By setting Jews up as a community to be defended from ‘separatist Muslims’, the law drives a further wedge between Jews and other racialized people with whom we should be in solidarity against both state and popular racism.
Antiracist proxies:
So, we can see that the fight against antisemitism acts as a proxy for a real opposition to racism with even right-wing actors able to portray themselves as the ‘true antiracists’ because of their performative opposition to antisemitism.
Concern with antisemitism, seen as equivalent to anti-Zionism, and associated with Muslim minorities and decolonial activists and thinkers, rather than with the European elites with whom it originates, is used to justify repressive state action against racialized communities and to whitewash state racism.
On the one hand, antisemitism has become a tool with which to disarm political opposition from the left. On the other, antisemitism is a mere weapon whose mention automatically triggers distrust. This was the simplistic binary presented in the ‘antisemitism crisis’ in the British Labour Party under Jeremy Corbyn.
For those defending Corbyn, this was seen as more important than the principles of antiracism, and any existence of antisemitism was automatically dismissed as rightist weaponization, rather than being looked at in its own right.
But many on the other side, who saw the Labour Party as rife with antisemitism, often did not have the concerns of actual Jews at heart.
This reminds me that Jews, both for antisemites and for those who manipulate antisemitism for other than antiracist ends, are what David Smith calls ‘ghostly, walking tropes. They are representations of people, not people per se.’
The swing then between the outright dismissal of antisemitism and its manipulation in the interests of states or political actors is of no service to me, a Jewish person.

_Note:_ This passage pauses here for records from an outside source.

(* ===== verification/ArtifactStores.v ===== *)
(** The stores of the AST and Zoekt artifacts and the router in front of the stores:
    src/internal/backend/astartifact/store.go,
    src/internal/backend/zoektartifact/store.go and
    src/internal/backend/indexartifacts/router.go.

    An ingestion is a program over the tables; the file system it reads is fixed
    while it runs. *)
From Stdlib Require Import Ascii.
From S2P Require Import Prelude GoStd GoStdFacts GoJSON GoText Sha256 SubjobTypes SubjobStore SubjobTask SubjobCodec.
From S2P Require Import Executor RepoPaths RepoTask CoreDB Disk ArtifactScope IndexCore CoreActivate CodeGraphWriter.
(** ** Leases *)

Definition LeaseCheck : Type :=
  option gerror -> Z -> Payload -> string -> string -> string -> string -> DB -> DB * result gerror unit.

(** [validateLiveSubjobLease] as a statement of a transaction. *)
Definition lease_tx (check : LeaseCheck) (ce : CallEnv) (p : Payload) (r : Result) (leaseOwner attemptID : string)
  : TX unit := fun '(n, w) =>
  let '(db', a) := check (ce_fault ce n) (ce_now ce) p (res_ArtifactPath r) (res_ArtifactSHA256 r)
                     leaseOwner attemptID (cw_db w) in
  ((S n, with_db (fun _ => db') w), a).

Definition tx_mark (ce : CallEnv) (label : string) : TX unit := tx_stmt ce label (fun w => Ok (w, tt)).

Definition precheck_body (noun : string) (check : LeaseCheck) (p : Payload) (r : Result)
    (leaseOwner attemptID : string) (ce : CallEnv) : TX unit :=
  tx! _ := tx_mark ce ("begin " +:+ noun +:+ " artifact ingest precheck: ") in
  tx! _ := lease_tx check ce p r leaseOwner attemptID in
  tx_mark ce ("commit " +:+ noun +:+ " artifact ingest precheck: ").

(** [validateLiveSubjobLeasePrecheck] *)
Definition lease_precheck (noun : string) (check : LeaseCheck) (p : Payload) (r : Result)
    (leaseOwner attemptID : string) : prog unit :=
  ptx (precheck_body noun check p r leaseOwner attemptID).

(** A value or an error computed without a call. *)
Definition plift {A} (r : result gerror A) : prog A := PRet r.

(** [fmt.Errorf(pre + "%w", err)] *)
Definition with_prefix {A} (pre : string) (r : result gerror A) : result gerror A :=
  match r with Ok a => Ok a | Err e => Err (EWrap pre e "") end.

Definition blank (s : string) : bool := TrimSpace s =s "".

Module Ast.
Definition ErrUnsupportedLayer : gerror := ESentinel "astartifact: unsupported artifact layer".

(** [st_db] says that the database is not nil. *)
Record Store : Type := { st_db : bool; st_artifactRoot : string; st_writer : option GraphHandler }.

Definition NewStore (d : Disk) (db : bool) (writer : GraphHandler) (artifactRoot : string) : result gerror Store :=
  let? resolvedRoot := resolveArtifactRoot "astartifact" d artifactRoot in
  Ok {| st_db := db; st_artifactRoot := resolvedRoot; st_writer := Some writer |}.

Definition validateLiveSubjobLeasePrecheck : Payload -> Result -> string -> string -> prog unit :=
  lease_precheck "AST" ast_validateLiveSubjobLease.

(** The payload with the fields the artifact may leave out. *)
Definition complete_payload (g : GraphPayload) (p : Payload) : GraphPayload :=
  let '(Build_GraphPayload og ws rp _ rv ch sv bv _ mi pc so st an) := g in
  Build_GraphPayload og ws rp (pl_Branch p) rv ch sv bv (pl_RepoIndexingJobID p) mi pc
    (if blank so then "syntactic-ast" else so) st an.

Definition decodeGraphPayload (ft : FloatText) (raw : string) (p : Payload) : result gerror GraphPayload :=
  let mismatch field rest := Err (EText ("astartifact: " +:+ field +:+ " mismatch: artifact=" +:+ rest)) in
  match decode_struct (set_graph_field ft) zero_graph_payload raw with
  | Err e => Err (EWrap "astartifact: decode graph payload: " e "")
  | Ok g =>
      if negb (gp_OrgID g =? pl_OrgID p)
      then mismatch "orgId" (Itoa (gp_OrgID g) +:+ " payload=" +:+ Itoa (pl_OrgID p))
      else if negb (gp_RepoID g =? pl_RepoID p)
      then mismatch "repoId" (Itoa (gp_RepoID g) +:+ " payload=" +:+ Itoa (pl_RepoID p))
      else if negb (bool_decide (pl_WorkspaceID p = Some (gp_WorkspaceID g)))
      then mismatch "workspaceId" (quoted (gp_WorkspaceID g))
      else if negb (gp_Branch g =s "") && negb (gp_Branch g =s pl_Branch p)
      then mismatch "branch" (quoted (gp_Branch g) +:+ " payload=" +:+ quoted (pl_Branch p))
      else if negb (gp_Revision g =s pl_Revision p)
      then mismatch "revision" (quoted (gp_Revision g) +:+ " payload=" +:+ quoted (pl_Revision p))
      else if negb (gp_CommitHash g =s pl_CommitHash p)
      then mismatch "commitHash" (quoted (gp_CommitHash g) +:+ " payload=" +:+ quoted (pl_CommitHash p))
      else if negb (gp_IndexJobID g =s "") && negb (gp_IndexJobID g =s pl_RepoIndexingJobID p)
      then mismatch "indexJobId" (quoted (gp_IndexJobID g) +:+ " payload=" +:+ quoted (pl_RepoIndexingJobID p))
      else Ok (complete_payload g p)
  end.

(** A workspace that is nil is NULL, which equals nothing. *)
Definition resolvePendingManifest (p : Payload) : prog Manifest :=
  pwrap "astartifact: resolve pending manifest: " (pstmt (fun _ w =>
    match pl_WorkspaceID p with Some ws => pending_manifest p ws w | None => Err ErrNoRows end)).

Definition with_manifest (g : GraphPayload) (m : Manifest) : GraphPayload :=
  let '(Build_GraphPayload og ws rp br rv ch sv bv ij _ _ so st an) := g in
  Build_GraphPayload og ws rp br rv ch sv bv ij (mf_id m) (mf_providerConnectionId m) so st an.

(** What [Ingest] refuses before it asks the database. *)
Definition request_error (p : Payload) (r : Result) (leaseOwner attemptID : string) : option gerror :=
  match Validate p with
  | Some e => Some (EWrap "astartifact: payload: " e "")
  | None =>
      if blank leaseOwner || blank attemptID then Some (EText "astartifact: leaseOwner and attemptID are required")
      else if negb (pl_Layer p =s LayerASTTreeSitter) then Some ErrUnsupportedLayer
      else if negb (bool_decide (pl_Language p = None)) || negb (bool_decide (pl_ProjectRoot p = None))
              || negb (bool_decide (pl_Indexer p = None))
      then Some (EText "astartifact: AST/tree-sitter payload must not carry SCIP language/project/indexer scope")
      else if blank (res_ArtifactPath r) then Some (EText "astartifact: artifactPath is required")
      else None
  end.

(** The file checked, read and decoded. *)
Definition load_artifact (d : Disk) (s : Store) (ft : FloatText) (p : Payload) (r : Result)
  : result gerror GraphPayload :=
  let? _ := validatePublishedArtifactScope "astartifact" d (st_artifactRoot s) p (res_ArtifactPath r) in
  let? raw := with_prefix "read AST graph artifact: " (readArtifactFile "AST graph" d (res_ArtifactPath r)) in
  let? _ := validateArtifactSHA "astartifact" raw (res_ArtifactSHA256 r) in
  decodeGraphPayload ft raw p.

Definition Ingest (d : Disk) (s : Store) (p : Payload) (r : Result) (leaseOwner attemptID : string) : prog unit :=
  match st_db s, st_writer s with
  | true, Some writer =>
      match request_error p r leaseOwner attemptID with
      | Some e => perr e
      | None =>
          prog! _ := validateLiveSubjobLeasePrecheck p r leaseOwner attemptID in
          prog! g := plift (load_artifact d s (gh_float writer) p r) in
          prog! manifest := resolvePendingManifest p in
          if negb (gp_ManifestID g =s "") && negb (gp_ManifestID g =s mf_id manifest)
          then perr (EText ("astartifact: artifact manifestId " +:+ quoted (gp_ManifestID g)
                            +:+ " does not match pending manifest " +:+ quoted (mf_id manifest)))
          else
            prog! _ := validateLiveSubjobLeasePrecheck p r leaseOwner attemptID in
            pwrap "write AST graph artifact: " (WritePendingPayload writer (with_manifest g manifest))
      end
  | _, _ => perr (EText "astartifact: store is not configured")
  end.
End Ast.

Module Zoekt.
Record zoektShardArtifact : Type := { zs_Path : string; zs_SHA256 : string; zs_SizeBytes : Z }.

Record zoektArtifact : Type := {
  za_OrgID : Z; za_WorkspaceID : string; za_RepoID : Z; za_Branch : string; za_Revision : string;
  za_CommitHash : string; za_IndexJobID : string; za_IndexDir : string; za_ShardPrefix : string;
  za_Shards : list zoektShardArtifact; za_Stdout : string; za_Stderr : string
}.

Record Store : Type := { st_db : bool; st_pathsCfg : RepoPaths.Config; st_artifactRoot : string }.

Definition NewStore (d : Disk) (db : bool) (pathsCfg : RepoPaths.Config) (artifactRoot : string) : result gerror Store :=
  if negb db then Err (EText "zoektartifact: database is required")
  else
    let? resolvedRoot := resolveArtifactRoot "zoektartifact" d artifactRoot in
    Ok {| st_db := db; st_pathsCfg := pathsCfg; st_artifactRoot := resolvedRoot |}.

(** ** Decoding *)

Definition zero_shard : zoektShardArtifact := {| zs_Path := ""; zs_SHA256 := ""; zs_SizeBytes := 0 |}.

Definition set_shard_field (s : zoektShardArtifact) (key : string) (j : json) : option zoektShardArtifact :=
  let '(Build_zoektShardArtifact pa sh si) := s in
  if key_matches "path" key then (fun v => Build_zoektShardArtifact v sh si) <$> as_string pa j
  else if key_matches "sha256" key then (fun v => Build_zoektShardArtifact pa v si) <$> as_string sh j
  else if key_matches "sizeBytes" key then (fun v => Build_zoektShardArtifact pa sh v) <$> as_int64 si j
  else Some s.

Definition zero_artifact : zoektArtifact :=
  {| za_OrgID := 0; za_WorkspaceID := ""; za_RepoID := 0; za_Branch := ""; za_Revision := "";
     za_CommitHash := ""; za_IndexJobID := ""; za_IndexDir := ""; za_ShardPrefix := ""; za_Shards := [];
     za_Stdout := ""; za_Stderr := "" |}.

Definition set_artifact_field (a : zoektArtifact) (key : string) (j : json) : option zoektArtifact :=
  let '(Build_zoektArtifact og ws rp br rv ch ij dir pre sh out er) := a in
  if key_matches "orgId" key then (fun v => Build_zoektArtifact v ws rp br rv ch ij dir pre sh out er) <$> as_int32 og j
  else if key_matches "workspaceId" key then (fun v => Build_zoektArtifact og v rp br rv ch ij dir pre sh out er) <$> as_string ws j
  else if key_matches "repoId" key then (fun v => Build_zoektArtifact og ws v br rv ch ij dir pre sh out er) <$> as_int32 rp j
  else if key_matches "branch" key then (fun v => Build_zoektArtifact og ws rp v rv ch ij dir pre sh out er) <$> as_string br j
  else if key_matches "revision" key then (fun v => Build_zoektArtifact og ws rp br v ch ij dir pre sh out er) <$> as_string rv j
  else if key_matches "commitHash" key then (fun v => Build_zoektArtifact og ws rp br rv v ij dir pre sh out er) <$> as_string ch j
  else if key_matches "indexJobId" key then (fun v => Build_zoektArtifact og ws rp br rv ch v dir pre sh out er) <$> as_string ij j
  else if key_matches "indexDir" key then (fun v => Build_zoektArtifact og ws rp br rv ch ij v pre sh out er) <$> as_string dir j
  else if key_matches "shardPrefix" key then (fun v => Build_zoektArtifact og ws rp br rv ch ij dir v sh out er) <$> as_string pre j
  else if key_matches "shards" key then
    (fun v => Build_zoektArtifact og ws rp br rv ch ij dir pre v out er) <$> as_slice zero_shard (as_struct set_shard_field) sh j
  else if key_matches "stdout" key then (fun v => Build_zoektArtifact og ws rp br rv ch ij dir pre sh v er) <$> as_string out j
  else if key_matches "stderr" key then (fun v => Build_zoektArtifact og ws rp br rv ch ij dir pre sh out v) <$> as_string er j
  else Some a.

The constant attack and counterattack in the ‘war on antisemitism’ leads to us getting caught in the question of whether antisemitism is real or an imaginary weapon. Turning antisemitism into a matter for debate has detrimental effects on both Jews ourselves and on the potential to build solidarities with other racialized people.
In fact, this debate is not about antisemitism or racism at all.
Rather it is a proxy through which those within institutions struggle over power.
The question should not be, does antisemitism exist, or is it more or less threatening than other forms of racism. Antisemitism exists because the extent to which it is a core ideology at the heart of Euromodernity has not been confronted, just as there is a general refusal to confront race as an ongoing political force.
The very posing of such questions, from either side of the political divide, serves as a way to avoid confronting the effects of race, coloniality and racism at both the local and the global level.
So where does this leave us? In my book, I argue that there are two types of antisemitism: good and bad, just as there are both good and bad Jews.
Bad antisemitism is presented as ‘real’; it exists among the far-right, the far left and Muslims. In contrast, ‘good antisemitism’, which treats Jews as a racialized subaltern group in service to the state, is left unchallenged.
Bad Jews are those who refuse to allow antisemitism to be instrumentalized in the service of racial rule. We are anti-Zionist and therefore struggle against racism in all its forms. The bad Jew who refuses to sit in her place is the thorn in the side of the racial state.
So, anticolonialist Jews acting collectively must work to undermine the role we are assigned under globalized racial rule.
I am enthused by Santiago Slabodsky’s call in his book, ‘Decolonial Judaism’, for Jews to return to what he provocatively calls our ‘barbarian roots’, the roots that attach us to other racially exploited peoples.
Although white Jews cannot merely deny the role we play in structural whiteness and Euroamerican hegemony, as Em Cohen has pointed out, we can and must align ourselves with the anticolonial, antiracist struggle and refuse to participate in whitewashing attacks on anticolonial resistance in the false name of protecting Jews.